[THE MOST DANGEROUS FOR OF ALL]

Mr. Paxton withdrew his face from the window. He turned towards the door, his ears wide open. The speakers were talking so loudly that he could hear distinctly, without moving from his post of vantage on the shelf, every word which was uttered. They seemed to be in a state of great excitement.

The first voice he heard belonged evidently to the quick-witted individual who had fastened him in the trap which he himself had entered.

"There he is--inside there he is--ran in of his own accord he did, so I shut the door, and I slipped the bolt before he knowed where he was. The winder's only a little 'un--if he gets hisself out, you can call me names."

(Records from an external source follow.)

(** * AliceVision: scene container and sequential SfM engine

    A shallow embedding of [aliceVision/sfm/SfMData.hpp] and of the public
    configuration interface of
    [aliceVision/sfm/pipeline/sequential/ReconstructionEngine_sequentialSfM.hpp],
    with the properties of the scene container and of the reconstruction
    engine stated over it.

    Conventions.
    - [IndexT] is an unsigned 32-bit identifier; it is embedded as [N] and the
      reserved value [UndefinedIndexT] is written out.
    - [HashMap<K,V>] and [std::map<K,V>] become [gmap K V]; [std::set<K>]
      becomes [gset K]; a [std::shared_ptr<T>] that may be null is [option T].
    - [double] is the kernel's binary64 [float].
    - A member function that may throw returns [Result]; a member function
      that mutates the object returns the new object. *)

From Stdlib Require Import Floats Uint63.
From stdpp Require Import base option list gmap sets strings pretty sorting.

Set Default Proof Using "Type".
Local Open Scope N_scope.

(** ** Identifiers ([aliceVision/types.hpp]) *)

Abbreviation IndexT := N (only parsing).

(** Modelled from the spec: [types.hpp] is missing; an identifier is an opaque
    unsigned integer and a reserved sentinel denotes "undefined"
    ([std::numeric_limits<IndexT>::max()] for a 32-bit [IndexT]). *)
Definition UndefinedIndexT : IndexT := 4294967295.

(** [Pair] of view identifiers. *)
Abbreviation Pair := (IndexT * IndexT)%type (only parsing).

(** ** Exceptions *)

Inductive exn : Type :=
  | std_out_of_range (what : string)
  | std_runtime_error (what : string)
  | assertion_failure
  | null_dereference.

Inductive Result (A : Type) : Type :=
  | Ok (a : A)
  | Throw (e : exn).
Arguments Ok {A} a.
Arguments Throw {A} e.

#[global] Instance Result_ret : MRet Result := λ A a, Ok a.
#[global] Instance Result_bind : MBind Result := λ A B f m,
  match m with
  | Ok a => f a
  | Throw e => Throw e
  end.

(** [assert(c)] of <cassert>, as a build with assertions has it; under
    [NDEBUG] the macro expands to nothing. The code modelled below calls an
    asserting accessor only where the asserted condition holds, and there
    the two builds agree. *)
Definition assert_ (c : bool) : Result unit :=
  if c then Ok tt else Throw assertion_failure.

(** [m.at(k)] of [std::map] and [std::unordered_map]. *)
Definition map_at {V : Type} (m : gmap IndexT V) (k : IndexT) : Result V :=
  match m !! k with
  | Some v => Ok v
  | None => Throw (std_out_of_range "map::at")
  end.

(** [m.count(k)] and [m.find(k) != m.end()]. *)
Definition map_has {V : Type} (m : gmap IndexT V) (k : IndexT) : bool :=
  bool_decide (is_Some (m !! k)).

(** [a && b] of C++ on operands that may throw: [b] is evaluated only when
    [a] returned [true]. *)
Definition and_then (a b : Result bool) : Result bool :=
  a ≫= λ x : bool, if x then b else Ok false.
Infix "&&&" := and_then (at level 40, left associativity).
Arguments and_then : simpl never.

(** ** Geometry and camera types

    [geometry/Pose3.hpp], [numeric/numeric.hpp] and [camera/camera.hpp] are
    not part of the sources at hand: the types and the operations the scene
    container and the engine use from them are taken as parameters. *)

Class Geometry : Type := {
  Pose3 : Type;
  Vec3 : Type;
  Vec2 : Type;
  IntrinsicBase : Type;
  (** [Pose3()]: rotation = identity, centre = 0 *)
  Pose3_identity : Pose3;
  (** [operator*] of [Pose3] *)
  Pose3_mul : Pose3 → Pose3 → Pose3;
  (** [pose.depth(X)] *)
  Pose3_depth : Pose3 → Vec3 → float;
  (** angle in degrees between the rays from two camera centres to a point *)
  AngleBetweenRays : Pose3 → Pose3 → Vec3 → float;
  (** norm of the reprojection residual of an observation *)
  residualNorm : IntrinsicBase → Pose3 → Vec3 → Vec2 → float;
}.

(** ** Views ([sfm/View.hpp]) *)

(** Modelled from the spec: [View.hpp] is missing; a view holds its
    identifier, an intrinsic identifier, a pose identifier and, when the
    camera is part of a rig, rig and sub-pose identifiers. *)
Record View : Type := mkView {
  getViewId : IndexT;
  getIntrinsicId : IndexT;
  getPoseId : IndexT;
  getRigId : IndexT;
  getSubPoseId : IndexT;
}.

(** Modelled from the spec: [View.hpp] is missing; the rig identifier is
    optional, the sentinel standing for "no rig". *)
Definition isPartOfRig (v : View) : bool :=
  negb (getRigId v =? UndefinedIndexT).

Section Scene.
Context `{Geometry}.

(** ** Rigs ([sfm/Rig.hpp]) *)

(** Modelled from the spec: [Rig.hpp] is missing; each sub-pose of a rig has
    a status, uninitialized or estimated. *)
Inductive ERigSubPoseStatus : Type :=
  | UNINITIALIZED
  | ESTIMATED.

#[global] Instance ERigSubPoseStatus_eq_dec : EqDecision ERigSubPoseStatus.
Proof. solve_decision. Defined.
(** * A shallow embedding of the interactive shell of [Project2/main.go]

    The development follows the source file top-down:

    - [GoStrings]: the byte-level model of the [strings] functions the
      dispatcher calls ([TrimSpace], [Fields], [Join]);
    - [Chan]: the buffered exit channel;
    - the interfaces the program is written against ([Writer], [Reader],
      [Platform]);
    - the program itself ([printPrompt], [handleInput], the built-ins,
      the body of [runLoop]);
    - the theorems. *)

From Stdlib Require Import Strings.String Strings.Ascii.
From Stdlib Require Import Lists.List Bool.Bool Arith.Arith Arith.Wf_nat Lia.
Import ListNotations.

Open Scope list_scope.
Open Scope string_scope.

(** ** Go strings

    A Go string is a sequence of bytes; [string] (a list of [ascii], that
    is of 8-bit bytes) is taken as it is.  Text is UTF-8 encoded. *)

Module GoStrings.

Definition byte (n : nat) : ascii := ascii_of_nat n.

Definition rune1 (a : nat) : string := String (byte a) "".
Definition rune2 (a b : nat) : string := String (byte a) (rune1 b).
Definition rune3 (a b c : nat) : string := String (byte a) (rune2 b c).

(** The line feed, Go's ['\n']. *)
Definition nl : string := rune1 10.

(** The UTF-8 encodings of the code points for which [unicode.IsSpace]
    answers true: U+0009..U+000D, U+0020, U+0085, U+00A0, U+1680,
    U+2000..U+200A, U+2028, U+2029, U+202F, U+205F, U+3000. *)
Definition whiteSpace : list string :=
  [ rune1 9; rune1 10; rune1 11; rune1 12; rune1 13; rune1 32;
    rune2 0xC2 0x85; rune2 0xC2 0xA0;
    rune3 0xE1 0x9A 0x80;
    rune3 0xE2 0x80 0x80; rune3 0xE2 0x80 0x81; rune3 0xE2 0x80 0x82;
    rune3 0xE2 0x80 0x83; rune3 0xE2 0x80 0x84; rune3 0xE2 0x80 0x85;
    rune3 0xE2 0x80 0x86; rune3 0xE2 0x80 0x87; rune3 0xE2 0x80 0x88;
    rune3 0xE2 0x80 0x89; rune3 0xE2 0x80 0x8A;
    rune3 0xE2 0x80 0xA8; rune3 0xE2 0x80 0xA9; rune3 0xE2 0x80 0xAF;
    rune3 0xE2 0x81 0x9F;
    rune3 0xE3 0x80 0x80 ].

(** The bytes 0x80..0xBF, which UTF-8 uses for the second and later bytes
    of a rune and never for the first. *)
Definition continuation (c : ascii) : bool :=
  (128 <=? nat_of_ascii c)%nat && (nat_of_ascii c <=? 191)%nat.

(** A text that, put after another one, starts a rune of its own: it is
    empty or its first byte is not a continuation byte. *)
Definition cleanStart (x : string) : Prop :=
  match x with
  | "" => True
  | String d _ => continuation d = false
  end.

(** [strings.HasPrefix]. *)
Fixpoint HasPrefix (s p : string) {struct p} : bool :=
  match p with
  | "" => true
  | String a p' =>
      match s with
      | "" => false
      | String b s' => Ascii.eqb a b && HasPrefix s' p'
      end
  end.

(** Width in bytes of the white space rune that starts [s], [0] when [s]
    does not start with one.

    Go decodes [s] rune by rune.  A decoding step consumes one byte (an
    ASCII byte, or a byte of an ill-formed sequence, which decodes to
    U+FFFD) or a well-formed multi-byte sequence, whose bytes after the
    first are continuation bytes (0x80..0xBF).  Every encoding in
    [whiteSpace] starts with a byte that is not a continuation byte, so a
    position where one of them starts is always a position where Go starts
    decoding a rune: looking for the encodings byte-wise finds exactly the
    runes Go classifies as space. *)
Definition spaceWidth (s : string) : nat :=
  match find (HasPrefix s) whiteSpace with
  | Some p => String.length p
  | None => 0
  end.

(** The fields gathered so far end with the pending field [cur], when it
    is not empty (Go: [start >= 0]). *)
Definition flush (cur : string) : list string :=
  match cur with
  | "" => []
  | _ => [cur]
  end.

(** The loop of [strings.FieldsFunc(s, unicode.IsSpace)]: [skip] counts
    the bytes of the current white space rune still to pass over, [cur] is
    the field being read. *)
Fixpoint fieldsLoop (skip : nat) (cur : string) (s : string) : list string :=
  match s with
  | "" => flush cur
  | String c s' =>
      match skip with
      | S k => fieldsLoop k cur s'
      | 0 =>
          match spaceWidth s with
          | S k => (flush cur ++ fieldsLoop k "" s')%list
          | 0 => fieldsLoop 0 (cur ++ String c "") s'
          end
      end
  end.

(** [strings.Fields]. *)
Definition Fields (s : string) : list string := fieldsLoop 0 "" s.

(** Whether [s] is made of white space runes only. *)
Fixpoint blankLoop (skip : nat) (s : string) : bool :=
  match s with
  | "" => true
  | String c s' =>
      match skip with
      | S k => blankLoop k s'
      | 0 =>
          match spaceWidth s with
          | S k => blankLoop k s'
          | 0 => false
          end
      end
  end.

Definition isBlank (s : string) : bool := blankLoop 0 s.
(** * GuideManager: importing web guides into the geo-object store

    A shallow embedding of [isomer/guides/guide_manager.py] (HFOS web
    guides).  The component downloads a KML export, has [ogr2ogr]
    translate it into GeoJSON, and replaces the named layer of the
    object store with the features of the GeoJSON file.

    The Python code is a sequence of effectful statements, so the
    embedding is a state-and-exception monad over an explicit [world]
    (cache files, object store, identifiers handed out, log).  What the
    code obtains from outside the repository (network, external process,
    [json.loads], [std_uuid]) is read from an [env] record. *)

From Stdlib Require Import ZArith Ascii String.
From stdpp Require Import gmap strings list fin_maps pretty.

Set Warnings "-register-all".

Open Scope string_scope.

(** ** Exceptions *)

(** The exception classes that the statements of the module can meet.
    [HTTPError] is a subclass of [URLError], which is a subclass of
    [OSError]; [OSError] below stands for every [OSError] that is not a
    [URLError] (connection reset, time-out while reading, permission
    denied).  [KeyboardInterrupt] derives from [BaseException] only. *)
Inductive exn : Type :=
| URLError (reason : string)
| HTTPError (code : Z)
| OSError (msg : string)
| FileNotFoundError (path : string)
| UnicodeDecodeError
| JSONDecodeError
| KeyError (key : string)
| TypeError (msg : string)
| KeyboardInterrupt.

(** [isinstance(e, (request.URLError, request.HTTPError))] *)
Definition is_URLError (e : exn) : bool :=
  match e with
  | URLError _ | HTTPError _ => true
  | _ => false
  end.

(** [isinstance(e, Exception)] *)
Definition is_Exception (e : exn) : bool :=
  match e with
  | KeyboardInterrupt => false
  | _ => true
  end.

(** ** Values produced by [json.loads] *)

Inductive json : Type :=
| JNull
| JBool (b : bool)
| JInt (n : Z)
| JFloat (repr : string)
| JStr (s : string)
| JArr (items : list json)
| JObj (fields : list (string * json)).

(** Outcome of an expression: a value or a raised exception. *)
Inductive result (A : Type) : Type :=
| Val (a : A)
| Exc (e : exn).
Arguments Val {A} a.
Arguments Exc {A} e.

(** Lookup in an insertion-ordered dict kept as an association list. *)
Fixpoint dict_get {A : Type} (d : list (string * A)) (k : string) : option A :=
  match d with
  | [] => None
  | (k', v) :: d' => if String.eqb k' k then Some v else dict_get d' k
  end.

Definition dict_keys {A : Type} (d : list (string * A)) : list string := d.*1.

(** [d[k]] on a dict: [KeyError] when the key is absent. *)
Definition dict_getitem {A : Type} (d : list (string * A)) (k : string) : result A :=
  match dict_get d k with
  | Some v => Val v
  | None => Exc (KeyError k)
  end.

(** [v[k]] for a string key [k] on a parsed JSON value. *)
Definition py_getitem (v : json) (k : string) : result json :=
  match v with
  | JObj o => dict_getitem o k
  | JArr _ => Exc (TypeError "list indices must be integers or slices, not str")
  | JStr _ => Exc (TypeError "string indices must be integers")
  | _ => Exc (TypeError "object is not subscriptable")
  end.

(** [len(v)] *)
Definition py_len (v : json) : result nat :=
  match v with
  | JArr l => Val (length l)
  | JObj o => Val (length o)
  | JStr s => Val (String.length s)
  | _ => Exc (TypeError "object has no len()")
  end.

Fixpoint string_chars (s : string) : list string :=
  match s with
  | EmptyString => []
  | String c s' => String c EmptyString :: string_chars s'
  end.

(** The items a [for] loop over [v] visits: the elements of a list, the
    keys of a dict, the characters of a string. *)
Definition py_iter (v : json) : result (list json) :=
  match v with
  | JArr l => Val l
  | JObj o => Val (JStr <$> dict_keys o)
  | JStr s => Val (JStr <$> string_chars s)
  | _ => Exc (TypeError "object is not iterable")
  end.

(** ** Paths and text *)

Fixpoint endswith_sep (s : string) : bool :=
  match s with
  | EmptyString => false
  | String c EmptyString => Ascii.eqb c "/"%char
  | String _ s' => endswith_sep s'
  end.

(** [os.path.join(a, b)] of [posixpath]. *)
Definition os_path_join (a b : string) : string :=
  if String.prefix "/" b then b
  else if String.eqb a "" || endswith_sep a then a +:+ b
  else a +:+ "/" +:+ b.

(** Well-formedness of a byte sequence as UTF-8 (RFC 3629), on the byte
    values.  [bytes.decode('utf-8')] raises [UnicodeDecodeError] exactly
    on the sequences this rejects.  Text is kept in its UTF-8 form. *)
Definition in_range (lo hi b : N) : bool := (lo <=? b)%N && (b <=? hi)%N.

Definition cont (b : N) : bool := in_range 128 191 b.

Fixpoint utf8_valid_bytes (fuel : nat) (bs : list N) : bool :=
  match fuel with
  | O => match bs with [] => true | _ => false end
  | S fuel' =>
      match bs with
      | [] => true
      | b0 :: r0 =>
          if (b0 <=? 127)%N then utf8_valid_bytes fuel' r0
          else if in_range 194 223 b0 then
            match r0 with
            | b1 :: r1 => cont b1 && utf8_valid_bytes fuel' r1
            | _ => false
            end
          else if in_range 224 239 b0 then
            match r0 with
            | b1 :: b2 :: r2 =>
                (if (b0 =? 224)%N then in_range 160 191 b1
                 else if (b0 =? 237)%N then in_range 128 159 b1
                 else cont b1)
                && cont b2 && utf8_valid_bytes fuel' r2
            | _ => false
            end
          else if in_range 240 244 b0 then
            match r0 with
            | b1 :: b2 :: b3 :: r3 =>
                (if (b0 =? 240)%N then in_range 144 191 b1
                 else if (b0 =? 244)%N then in_range 128 143 b1
                 else cont b1)
                && cont b2 && cont b3 && utf8_valid_bytes fuel' r3
            | _ => false
            end
          else false
      end
  end.

Fixpoint string_bytes (s : string) : list N :=
  match s with
  | EmptyString => []
  | String c s' => Ascii.N_of_ascii c :: string_bytes s'
  end.

Definition utf8_valid (s : string) : bool :=
  utf8_valid_bytes (String.length s) (string_bytes s).

(** [body.decode('utf-8')] *)
Definition decode_utf8 (body : string) : result string :=
  if utf8_valid body then Val body else Exc UnicodeDecodeError.

(** ** The world the component acts on *)

(** Log levels of [isomer.logger]. *)
Inductive level : Type := verbose | debug | info | warn | error | critical.

Inductive logarg : Type :=
| LStr (s : string)
| LCmd (argv : list string)
| LBool (b : bool)
| LExn (e : exn)
| LType (e : exn)
| LJson (j : json).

The second voice was one which Mr. Paxton did not remember to have previously noticed.

"Blast him!--what do I care where he is? He ain't no affair of mine! There's the Toff, and a crowd of 'em down there--you come and lend a hand!"

"Not me! I ain't a-taking any! I ain't going to get myself choked, not for no Toff, nor yet for any one else. I feel more like cutting my lucky--only I don't know my way across these ---- hills."

"You ain't got no more pluck than a chicken. Go and put the 'orse in! Me and them other two chaps will bring 'em up. We shall have to put the whole lot aboard, and make tracks as fast as the old mare will canter."

A third voice became audible--a curiously husky one, as if its owner was in difficulties with his throat.